Python: Fast way of MinMax scaling an array

python numpy machine-learning scikit-learn data-analysis

13,587

Solution 1

The answer by MadPhysicist can be optimized to avoid unneeded allocation of temporary data:

x -= x.min()
x /= x.ptp()

Inplace operators (+=, -=, etc...) don't eat your memory (so swapping on disk is less likely to occur). Of course, this destroys your initial x so it's only OK if you don't need x afterwards...

Also, the idea he proposed to concatenate multi data in higher dimension matrices, is a good idea if you have many many channels, but again it should be tested whether this BIG matrix generates disk swapping or not, compared to small matrices processed in sequence.

Solution 2

It's risky to use ptp, i.e. max - min, as it can in theory be 0, leading to an exception. It's safer to use minmax_scale as it doesn't have this issue. First, pip install scikit-learn.
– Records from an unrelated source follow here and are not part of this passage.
(** The loop over the groups is a loop over their entries. *)
Lemma foldR_flat {S W} (f : Z → S → W → res S) (groups : pydict Z (list W)) : ∀ s,
  foldR (λ s g, foldR (f g.1) s g.2) s groups = foldR (λ s x, f x.1 s x.2) s (flat groups).
Proof.
  induction groups as [|[a g] groups IH]; intros s; [done|]. cbn [foldR].
  change (flat ((a, g) :: groups)) with (((λ e, (a, e)) <$> g) ++ flat groups). rewrite foldR_app.
  assert (E : ∀ s, foldR (λ s x, f x.1 s x.2) s ((λ e, (a, e)) <$> g) = foldR (f a) s g).
  { clear. induction g as [|e g IH]; intros s; [done|]. rewrite fmap_cons. cbn [foldR fst snd].
    destruct (f a s e); [apply IH|done]. }
  rewrite E. cbn [fst snd]. destruct (foldR (f a) s g); [apply IH|done].
Qed.

(** Adding an entry to its group. *)
Lemma flat_dset {W} (groups : pydict Z (list W)) a x :
  flat (dset groups a (dget_or [] groups a ++ [x])) ≡ₚ flat groups ++ [(a, x)].
Proof.
  unfold flat, dget_or. induction groups as [|[a0 g] groups IH]; [done|]. cbn [dset dget].
  destruct (decide (pyeq a0 a)) as [Ha|Ha]; cbn [from_option default]; rewrite !fmap_cons; cbn [List.concat fst snd].
  - rewrite fmap_app. assert (a0 = a) as -> by exact Ha. cbn. rewrite <- !app_assoc. f_equiv. apply Permutation_app_comm.
  - rewrite IH. by rewrite app_assoc.
Qed.

Lemma by_affinity_append (aff : K → Z) (d : pydict K V) :
  flat (by_affinity aff append_entry d) ≡ₚ (λ e, (aff e.1, e)) <$> d.
Proof.
  induction d as [|[k v] d IH] using rev_ind; [done|].
  unfold by_affinity. rewrite foldl_app. cbn [foldl fst snd]. fold (by_affinity aff append_entry d).
  etransitivity; [apply (flat_dset (by_affinity aff append_entry d) (aff k) (k, v))|]. rewrite IH. by rewrite fmap_app.
Qed.

(** The same when a group is a dict, as the keys are distinct. *)
Lemma affinity_dicts {W} (aff : K → Z) (val : K * V → W) (d : pydict K V) : dict_wf d →
  flat (foldl (λ groups e, dset groups (aff e.1) (dset (dget_or [] groups (aff e.1)) e.1 (val e))) [] d)
    ≡ₚ (λ e, (aff e.1, (e.1, val e))) <$> d.
Proof.
  induction d as [|[k v] d IH] using rev_ind; [done|]. intros Hwf.
  assert (dict_wf d ∧ key_of k ∉ key_of <$> dkeys d) as [Hd Hk].
  { unfold dict_wf, dkeys in Hwf. rewrite !fmap_app in Hwf. apply NoDup_app in Hwf as (H1 & H2 & _). split; [done|].
    intros Hin. apply (H2 _ Hin). by left. }
  rewrite foldl_app. cbn [foldl fst snd]. specialize (IH Hd). set (groups := foldl _ [] d) in *.
  rewrite (dset_fresh (dget_or [] groups (aff k))).
  - etransitivity; [apply (flat_dset groups (aff k))|]. rewrite IH. by rewrite fmap_app.
  - apply dget_None. intros (k' & Ek & Hin)%list_elem_of_fmap. apply Hk. rewrite Ek.
    apply list_elem_of_fmap. exists k'. split; [done|]. unfold dget_or in Hin.
    destruct (dget groups (aff k)) as [g|] eqn:E; [|by apply not_elem_of_nil in Hin]. cbn in Hin.
    apply dget_Some_elem in E as (a & _ & Ha). apply list_elem_of_fmap in Hin as (x & -> & Hx).
    assert (Hf : (a, x) ∈ flat groups) by (apply flat_elem; by exists g). rewrite IH in Hf.
    apply list_elem_of_fmap in Hf as (e & [= -> ->] & He). apply list_elem_of_fmap. by exists e.
Qed.
End groups.

(** ** Neighbours *)

(** Keys among which Python's equality is equality. *)
Section neighbours.
Context {K : Type} `{!EqDecision K, !PyKey K} (U : K → Prop).
Hypothesis U_inj : ∀ a b, U a → U b → pyeq a b → a = b.
Implicit Types (d : pydict K (pyset K)) (l : pyset K).

Lemma elem_smem_iff x (s : pyset K) : U x → Forall U s → smem x s = true ↔ x ∈ s.
Proof.
  intros Hx Hs. split; [|apply elem_smem]. rewrite smem_spec. intros (y & E & Hy)%list_elem_of_fmap.
  rewrite Forall_forall in Hs. by rewrite (U_inj x y Hx (Hs y Hy) E).
Qed.

Lemma sadd_U s x : Forall U s → U x → Forall U (sadd s x).
Proof. intros Hs Hx. unfold sadd. destruct (smem x s); [done|]. apply Forall_app. by split; [|constructor]. Qed.

Lemma supdate_U s l : Forall U s → Forall U l → Forall U (supdate s l).
Proof. intros Hs Hl. revert s Hs. induction Hl as [|x l Hx _ IH]; intros s Hs; [done|]. apply IH. by apply sadd_U. Qed.

Lemma supdate_elem s l x : x ∈ supdate s l → x ∈ s ∨ x ∈ l.
Proof.
  revert s. induction l as [|y l IH]; intros s; [by left|]. intros [H|H]%IH; [|right; by right]. unfold sadd in H.
  destruct (smem y s); [by left|]. apply elem_of_app in H as [H|H%list_elem_of_singleton]; [by left|subst; right; by left].
Qed.

Lemma elem_supdate s l x : Forall U s → Forall U l → x ∈ supdate s l ↔ x ∈ s ∨ x ∈ l.
Proof.
  intros Hs Hl. split; [apply supdate_elem|]. intros Hin.
  assert (Hx : U x) by (rewrite Forall_forall in Hs, Hl; naive_solver).
  apply elem_smem_iff; [done|by apply supdate_U|]. apply smem_supdate. destruct Hin; [left|right]; by apply elem_smem.
Qed.

(** Two lists of neighbours of nodes that say the same. *)
Definition nbrs (L : list (K * list K)) (n a : K) : Prop := ∃ l, (n, l) ∈ L ∧ a ∈ l.
Definition same_nb (L1 L2 : list (K * list K)) : Prop := (∀ n, n ∈ L1.*1 ↔ n ∈ L2.*1) ∧ ∀ n a, nbrs L1 n a ↔ nbrs L2 n a.

#[export] Instance same_nb_equiv : Equivalence same_nb.
Proof.
  split.
  - by intros L.
  - intros L1 L2 [H1 H2]. split; [by intros n; rewrite H1|by intros n a; rewrite H2].
  - intros L1 L2 L3 [H1 H2] [H3 H4]. split; [intros n; by rewrite H1|intros n a; by rewrite H2].
Qed.

Lemma nbrs_app L1 L2 n a : nbrs (L1 ++ L2) n a ↔ nbrs L1 n a ∨ nbrs L2 n a.
Proof. unfold nbrs. setoid_rewrite elem_of_app. naive_solver. Qed.

#[export] Instance same_nb_app : Proper (same_nb ==> same_nb ==> same_nb) (++).
Proof.
  intros L1 L1' [H1 H2] L2 L2' [H3 H4]. split.
  - intros n. rewrite !fmap_app, !elem_of_app. by rewrite H1, H3.
  - intros n a. rewrite !nbrs_app. by rewrite H2, H4.
Qed.

Lemma same_nb_elem L1 L2 : (∀ e, e ∈ L1 ↔ e ∈ L2) → same_nb L1 L2.
Proof.
  intros H. split; [|intros n a; unfold nbrs; by setoid_rewrite H].
  intros n. rewrite !list_elem_of_fmap. by setoid_rewrite H.
Qed.

(** A dict of neighbours, all of them in [U]. *)
Definition nd_ok d : Prop := dict_wf d ∧ ∀ n l, (n, l) ∈ d → U n ∧ Forall U l ∧ set_wf l.

Lemma nd_ok_nil : nd_ok [].
Proof. split; [apply nil_wf|by intros n l ?%not_elem_of_nil]. Qed.

Lemma nd_ok_get d n : nd_ok d → Forall U (dget_or [] d n) ∧ set_wf (dget_or [] d n).
Proof.
  intros [_ Hd]. unfold dget_or. destruct (dget d n) as [l|] eqn:E; [|by split; [|apply NoDup_nil_2]]. cbn.
  apply dget_Some_elem in E as (n' & _ & Hin). by destruct (Hd _ _ Hin) as (_ & ? & ?).
Qed.

Lemma nd_elem d n l : nd_ok d → U n → (n, l) ∈ d ↔ dget d n = Some l.
Proof.
  intros [Hwf Hd] Hn. split; [by apply elem_dget|]. intros (n' & E & Hin)%dget_Some_elem.
  destruct (Hd _ _ Hin) as (Hn' & _). by rewrite <- (U_inj n' n Hn' Hn E).
Qed.

Lemma nd_nbrs d n a : nd_ok d → U n → nbrs d n a ↔ a ∈ dget_or [] d n.
Proof.
  intros Hd Hn. unfold nbrs. setoid_rewrite (nd_elem d n); [|done..]. unfold dget_or. split.
  - intros (l & -> & Ha). exact Ha.
  - destruct (dget d n) as [l|]; [by exists l|]. by intros ?%not_elem_of_nil.
Qed.

Lemma nd_keys d n : nd_ok d → U n → n ∈ d.*1 ↔ dget d n ≠ None.
Proof.
  intros Hd Hn. rewrite list_elem_of_fmap. split.
  - intros ([n' l] & -> & Hin). apply (nd_elem d _ _ Hd Hn) in Hin. cbn in *. congruence.
  - destruct (dget d n) as [l|] eqn:E; [|done]. intros _. exists (n, l). split; [done|]. by apply nd_elem.
Qed.

Lemma dset_elem d k v m x : (m, x) ∈ dset d k v → (m = k ∧ x = v) ∨ (m, x) ∈ d ∨ (x = v ∧ m ∈ d.*1).
Proof.
  induction d as [|[k0 v0] d IH]; cbn [dset]; [intros [= -> ->]%list_elem_of_singleton; by left|].
  case_decide as Hk; intros [E|Hin]%elem_of_cons.
  - injection E as -> ->. right. right. split; [done|left].
  - right. left. by right.
  - injection E as -> ->. right. left. by left.
  - destruct (IH Hin) as [?|[?|[? ?]]]; [by left|right; left; by right|]. right. right. split; [done|by right].
Qed.

(** [d.setdefault(n, set()).update(l)] *)
Definition update_nbrs d n l : pydict K (pyset K) := dset d n (supdate (dget_or [] d n) l).

Lemma update_ok d n (l l' : pyset K) : nd_ok d → U n → Forall U l' → set_wf l' →
  (∀ a, a ∈ l' ↔ a ∈ dget_or [] d n ∨ a ∈ l) →
  nd_ok (dset d n l') ∧ same_nb (dset d n l') (d ++ [(n, l)]).
Proof.
  intros Hd Hn Hl' Hwf' Hin.
  assert (Hok : nd_ok (dset d n l')).
  { split; [by apply dset_wf, Hd|]. intros m x [[-> ->]|[H|[-> H3]]]%dset_elem.
    - done.
    - by apply Hd.
    - apply list_elem_of_fmap in H3 as ([m' y] & -> & Hm). cbn in *.
      destruct Hd as [_ Hd]. destruct (Hd _ _ Hm) as (Hm' & _). by split. }
  split; [done|].
  assert (HU : ∀ m, m ∈ (dset d n l').*1 ∨ m ∈ (d ++ [(n, l)]).*1 → U m).
  { intros m [H|H]; apply list_elem_of_fmap in H as ([m' y] & -> & Hm).
    - by apply Hok in Hm as [? _].
    - apply elem_of_app in Hm as [Hm|Hm%list_elem_of_singleton]; [by apply Hd in Hm as [? _]|by injection Hm as -> ->]. }
  assert (Hkey : ∀ m, U m → dget (dset d n l') m = if decide (n = m) then Some l' else dget d m).
  { intros m Hm. rewrite dget_dset. destruct (decide (pyeq n m)) as [E|E], (decide (n = m)) as [E'|E']; try done.
    - by destruct E'; apply U_inj.
    - by subst. }
  split.
  - intros m. assert (Hm : U m → m ∈ (dset d n l').*1 ↔ m ∈ (d ++ [(n, l)]).*1); [|naive_solver].
    intros Hm. rewrite (nd_keys (dset d n l')), Hkey by done. rewrite fmap_app, elem_of_app, (nd_keys d) by done.
    cbn. rewrite list_elem_of_singleton. destruct (decide (n = m)); naive_solver.
  - intros m a. assert (Hm : U m → nbrs (dset d n l') m a ↔ nbrs (d ++ [(n, l)]) m a).
    { intros Hm. rewrite (nd_nbrs (dset d n l')) by done. unfold dget_or at 1. rewrite Hkey, nbrs_app, (nd_nbrs d) by done.
      unfold nbrs. setoid_rewrite list_elem_of_singleton. destruct (decide (n = m)) as [<-|Hne].
      - cbn. rewrite Hin. naive_solver.
      - unfold dget_or. naive_solver. }
    split; intros H; (apply Hm; [|done]); apply HU; [left|right];
      destruct H as (x & Hx & _); apply list_elem_of_fmap; by exists (m, x).
Qed.

Lemma nd_update d n l : nd_ok d → U n → Forall U l →
  nd_ok (update_nbrs d n l) ∧ same_nb (update_nbrs d n l) (d ++ [(n, l)]).
Proof.
  intros Hd Hn Hl. destruct (nd_ok_get d n Hd) as [HU Hwf]. apply update_ok; try done.
  - by apply supdate_U.
  - by apply supdate_wf.
  - intros a. by apply elem_supdate.
Qed.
from sklearn.preprocessing import minmax_scale

minmax_scale(array)

If using an sklearn Pipeline, use MinMaxScaler instead.

13,587

Wise

I know Python, Java and a little of C++ and php.

Updated on June 04, 2022

Comments

Wise almost 2 years
I use the following way to scale an n-dimensional array between 0 and 1:

x_scaled = (x-np.amin(x))/(np.amax(x)-np.amin(x))

But it's very slow for large datasets. I have thousands of relatively large arrays which I need to process. Is there a faster method to this in python?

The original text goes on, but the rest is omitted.